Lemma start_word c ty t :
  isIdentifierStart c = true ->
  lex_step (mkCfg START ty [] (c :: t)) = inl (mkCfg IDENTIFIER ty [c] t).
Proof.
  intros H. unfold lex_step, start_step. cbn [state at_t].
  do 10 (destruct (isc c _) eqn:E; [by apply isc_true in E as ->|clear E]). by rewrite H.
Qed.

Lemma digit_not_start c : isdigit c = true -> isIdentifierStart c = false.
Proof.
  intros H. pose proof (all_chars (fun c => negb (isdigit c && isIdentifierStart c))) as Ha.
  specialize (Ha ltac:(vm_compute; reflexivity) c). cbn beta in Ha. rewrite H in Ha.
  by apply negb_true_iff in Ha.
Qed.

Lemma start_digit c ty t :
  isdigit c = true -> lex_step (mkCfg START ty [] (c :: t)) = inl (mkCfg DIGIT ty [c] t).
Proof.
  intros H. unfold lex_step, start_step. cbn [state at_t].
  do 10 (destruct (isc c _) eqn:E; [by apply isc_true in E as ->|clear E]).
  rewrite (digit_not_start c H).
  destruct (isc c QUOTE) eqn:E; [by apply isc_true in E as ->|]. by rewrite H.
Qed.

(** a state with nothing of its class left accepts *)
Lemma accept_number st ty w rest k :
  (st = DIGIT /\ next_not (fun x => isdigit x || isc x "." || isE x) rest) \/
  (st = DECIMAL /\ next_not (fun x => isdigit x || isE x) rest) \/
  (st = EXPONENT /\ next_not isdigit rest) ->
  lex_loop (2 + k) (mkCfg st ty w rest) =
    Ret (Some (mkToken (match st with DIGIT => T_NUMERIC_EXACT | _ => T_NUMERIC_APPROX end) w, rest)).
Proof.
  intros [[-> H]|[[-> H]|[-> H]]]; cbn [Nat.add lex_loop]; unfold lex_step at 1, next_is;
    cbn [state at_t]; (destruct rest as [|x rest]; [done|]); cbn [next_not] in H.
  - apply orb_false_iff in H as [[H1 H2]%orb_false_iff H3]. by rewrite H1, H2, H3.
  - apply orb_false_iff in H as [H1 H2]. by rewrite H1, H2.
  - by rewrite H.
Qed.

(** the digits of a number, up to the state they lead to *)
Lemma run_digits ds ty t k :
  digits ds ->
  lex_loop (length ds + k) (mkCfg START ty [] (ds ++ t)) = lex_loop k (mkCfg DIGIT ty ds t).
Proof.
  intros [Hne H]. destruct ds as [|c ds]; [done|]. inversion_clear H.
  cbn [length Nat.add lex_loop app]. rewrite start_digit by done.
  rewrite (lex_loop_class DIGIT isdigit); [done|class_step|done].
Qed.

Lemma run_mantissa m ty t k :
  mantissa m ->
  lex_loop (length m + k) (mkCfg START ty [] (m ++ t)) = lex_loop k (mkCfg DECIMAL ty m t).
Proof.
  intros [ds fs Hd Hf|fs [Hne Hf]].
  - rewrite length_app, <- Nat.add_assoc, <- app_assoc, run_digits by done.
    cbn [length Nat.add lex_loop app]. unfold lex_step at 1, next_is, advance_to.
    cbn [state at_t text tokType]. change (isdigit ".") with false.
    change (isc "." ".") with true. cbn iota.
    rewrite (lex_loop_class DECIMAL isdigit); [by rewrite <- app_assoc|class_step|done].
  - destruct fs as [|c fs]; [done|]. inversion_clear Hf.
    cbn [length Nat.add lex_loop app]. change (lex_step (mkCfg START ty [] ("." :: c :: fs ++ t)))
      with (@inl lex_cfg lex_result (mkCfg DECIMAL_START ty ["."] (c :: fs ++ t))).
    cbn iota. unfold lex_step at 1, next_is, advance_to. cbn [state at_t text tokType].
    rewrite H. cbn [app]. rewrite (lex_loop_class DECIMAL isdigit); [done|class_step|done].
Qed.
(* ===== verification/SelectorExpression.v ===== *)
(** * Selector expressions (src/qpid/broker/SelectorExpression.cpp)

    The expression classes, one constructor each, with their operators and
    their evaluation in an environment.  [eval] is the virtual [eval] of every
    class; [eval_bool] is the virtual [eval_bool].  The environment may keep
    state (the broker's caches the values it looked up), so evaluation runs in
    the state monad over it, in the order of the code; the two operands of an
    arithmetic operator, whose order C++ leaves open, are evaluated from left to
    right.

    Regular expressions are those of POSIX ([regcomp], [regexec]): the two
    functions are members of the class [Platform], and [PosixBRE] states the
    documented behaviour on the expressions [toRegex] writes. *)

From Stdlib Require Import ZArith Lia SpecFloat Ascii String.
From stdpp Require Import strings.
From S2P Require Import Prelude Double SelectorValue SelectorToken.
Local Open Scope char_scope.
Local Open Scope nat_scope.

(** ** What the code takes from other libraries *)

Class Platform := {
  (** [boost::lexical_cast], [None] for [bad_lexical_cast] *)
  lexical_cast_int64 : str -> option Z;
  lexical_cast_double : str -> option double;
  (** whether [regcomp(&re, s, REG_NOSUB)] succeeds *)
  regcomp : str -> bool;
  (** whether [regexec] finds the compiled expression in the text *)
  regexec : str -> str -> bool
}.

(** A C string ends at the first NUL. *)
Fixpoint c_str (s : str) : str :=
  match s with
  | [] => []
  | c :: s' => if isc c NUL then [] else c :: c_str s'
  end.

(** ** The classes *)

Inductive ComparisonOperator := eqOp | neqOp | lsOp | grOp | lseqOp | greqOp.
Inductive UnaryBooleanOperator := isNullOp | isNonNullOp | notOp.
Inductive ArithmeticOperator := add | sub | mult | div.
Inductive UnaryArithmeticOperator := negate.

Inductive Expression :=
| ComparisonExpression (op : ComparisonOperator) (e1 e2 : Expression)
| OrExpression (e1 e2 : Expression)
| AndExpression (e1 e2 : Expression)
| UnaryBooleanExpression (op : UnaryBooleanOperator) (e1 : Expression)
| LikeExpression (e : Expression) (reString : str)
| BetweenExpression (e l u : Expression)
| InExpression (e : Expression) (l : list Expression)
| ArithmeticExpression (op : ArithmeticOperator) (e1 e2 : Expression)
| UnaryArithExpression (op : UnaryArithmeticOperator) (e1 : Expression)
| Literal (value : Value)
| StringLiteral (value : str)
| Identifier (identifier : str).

================================

*EXERCISE:*
Return all of the lines above exactly, with none omitted.

*TASK RESPONSE:*
Lemma start_word c ty t :
  isIdentifierStart c = true ->
  lex_step (mkCfg START ty [] (c :: t)) = inl (mkCfg IDENTIFIER ty [c] t).
Proof.
  intros H. unfold lex_step, start_step. cbn [state at_t].
  do 10 (destruct (isc c _) eqn:E; [by apply isc_true in E as ->|clear E]). by rewrite H.
Qed.

Lemma digit_not_start c : isdigit c = true -> isIdentifierStart c = false.
Proof.
  intros H. pose proof (all_chars (fun c => negb (isdigit c && isIdentifierStart c))) as Ha.
  specialize (Ha ltac:(vm_compute; reflexivity) c). cbn beta in Ha. rewrite H in Ha.
  by apply negb_true_iff in Ha.
Qed.

Lemma start_digit c ty t :
  isdigit c = true -> lex_step (mkCfg START ty [] (c :: t)) = inl (mkCfg DIGIT ty [c] t).
Proof.
  intros H. unfold lex_step, start_step. cbn [state at_t].
  do 10 (destruct (isc c _) eqn:E; [by apply isc_true in E as ->|clear E]).
  rewrite (digit_not_start c H).
  destruct (isc c QUOTE) eqn:E; [by apply isc_true in E as ->|]. by rewrite H.
Qed.

(** a state with nothing of its class left accepts *)
Lemma accept_number st ty w rest k :
  (st = DIGIT /\ next_not (fun x => isdigit x || isc x "." || isE x) rest) \/
  (st = DECIMAL /\ next_not (fun x => isdigit x || isE x) rest) \/
  (st = EXPONENT /\ next_not isdigit rest) ->
  lex_loop (2 + k) (mkCfg st ty w rest) =
    Ret (Some (mkToken (match st with DIGIT => T_NUMERIC_EXACT | _ => T_NUMERIC_APPROX end) w, rest)).
Proof.
  intros [[-> H]|[[-> H]|[-> H]]]; cbn [Nat.add lex_loop]; unfold lex_step at 1, next_is;
    cbn [state at_t]; (destruct rest as [|x rest]; [done|]); cbn [next_not] in H.
  - apply orb_false_iff in H as [[H1 H2]%orb_false_iff H3]. by rewrite H1, H2, H3.
  - apply orb_false_iff in H as [H1 H2]. by rewrite H1, H2.
  - by rewrite H.
Qed.

(** the digits of a number, up to the state they lead to *)
Lemma run_digits ds ty t k :
  digits ds ->
  lex_loop (length ds + k) (mkCfg START ty [] (ds ++ t)) = lex_loop k (mkCfg DIGIT ty ds t).
Proof.
  intros [Hne H]. destruct ds as [|c ds]; [done|]. inversion_clear H.
  cbn [length Nat.add lex_loop app]. rewrite start_digit by done.
  rewrite (lex_loop_class DIGIT isdigit); [done|class_step|done].
Qed.

Lemma run_mantissa m ty t k :
  mantissa m ->
  lex_loop (length m + k) (mkCfg START ty [] (m ++ t)) = lex_loop k (mkCfg DECIMAL ty m t).
Proof.
  intros [ds fs Hd Hf|fs [Hne Hf]].
  - rewrite length_app, <- Nat.add_assoc, <- app_assoc, run_digits by done.
    cbn [length Nat.add lex_loop app]. unfold lex_step at 1, next_is, advance_to.
    cbn [state at_t text tokType]. change (isdigit ".") with false.
    change (isc "." ".") with true. cbn iota.
    rewrite (lex_loop_class DECIMAL isdigit); [by rewrite <- app_assoc|class_step|done].
  - destruct fs as [|c fs]; [done|]. inversion_clear Hf.
    cbn [length Nat.add lex_loop app]. change (lex_step (mkCfg START ty [] ("." :: c :: fs ++ t)))
      with (@inl lex_cfg lex_result (mkCfg DECIMAL_START ty ["."] (c :: fs ++ t))).
    cbn iota. unfold lex_step at 1, next_is, advance_to. cbn [state at_t text tokType].
    rewrite H. cbn [app]. rewrite (lex_loop_class DECIMAL isdigit); [done|class_step|done].
Qed.
(* ===== verification/SelectorExpression.v ===== *)
(** * Selector expressions (src/qpid/broker/SelectorExpression.cpp)

    The expression classes, one constructor each, with their operators and
    their evaluation in an environment.  [eval] is the virtual [eval] of every
    class; [eval_bool] is the virtual [eval_bool].  The environment may keep
    state (the broker's caches the values it looked up), so evaluation runs in
    the state monad over it, in the order of the code; the two operands of an
    arithmetic operator, whose order C++ leaves open, are evaluated from left to
    right.

    Regular expressions are those of POSIX ([regcomp], [regexec]): the two
    functions are members of the class [Platform], and [PosixBRE] states the
    documented behaviour on the expressions [toRegex] writes. *)

From Stdlib Require Import ZArith Lia SpecFloat Ascii String.
From stdpp Require Import strings.
From S2P Require Import Prelude Double SelectorValue SelectorToken.
Local Open Scope char_scope.
Local Open Scope nat_scope.

(** ** What the code takes from other libraries *)

Class Platform := {
  (** [boost::lexical_cast], [None] for [bad_lexical_cast] *)
  lexical_cast_int64 : str -> option Z;
  lexical_cast_double : str -> option double;
  (** whether [regcomp(&re, s, REG_NOSUB)] succeeds *)
  regcomp : str -> bool;
  (** whether [regexec] finds the compiled expression in the text *)
  regexec : str -> str -> bool
}.

(** A C string ends at the first NUL. *)
Fixpoint c_str (s : str) : str :=
  match s with
  | [] => []
  | c :: s' => if isc c NUL then [] else c :: c_str s'
  end.

(** ** The classes *)

Inductive ComparisonOperator := eqOp | neqOp | lsOp | grOp | lseqOp | greqOp.
Inductive UnaryBooleanOperator := isNullOp | isNonNullOp | notOp.
Inductive ArithmeticOperator := add | sub | mult | div.
Inductive UnaryArithmeticOperator := negate.

Inductive Expression :=
| ComparisonExpression (op : ComparisonOperator) (e1 e2 : Expression)
| OrExpression (e1 e2 : Expression)
| AndExpression (e1 e2 : Expression)
| UnaryBooleanExpression (op : UnaryBooleanOperator) (e1 : Expression)
| LikeExpression (e : Expression) (reString : str)
| BetweenExpression (e l u : Expression)
| InExpression (e : Expression) (l : list Expression)
| ArithmeticExpression (op : ArithmeticOperator) (e1 e2 : Expression)
| UnaryArithExpression (op : UnaryArithmeticOperator) (e1 : Expression)
| Literal (value : Value)
| StringLiteral (value : str)
| Identifier (identifier : str).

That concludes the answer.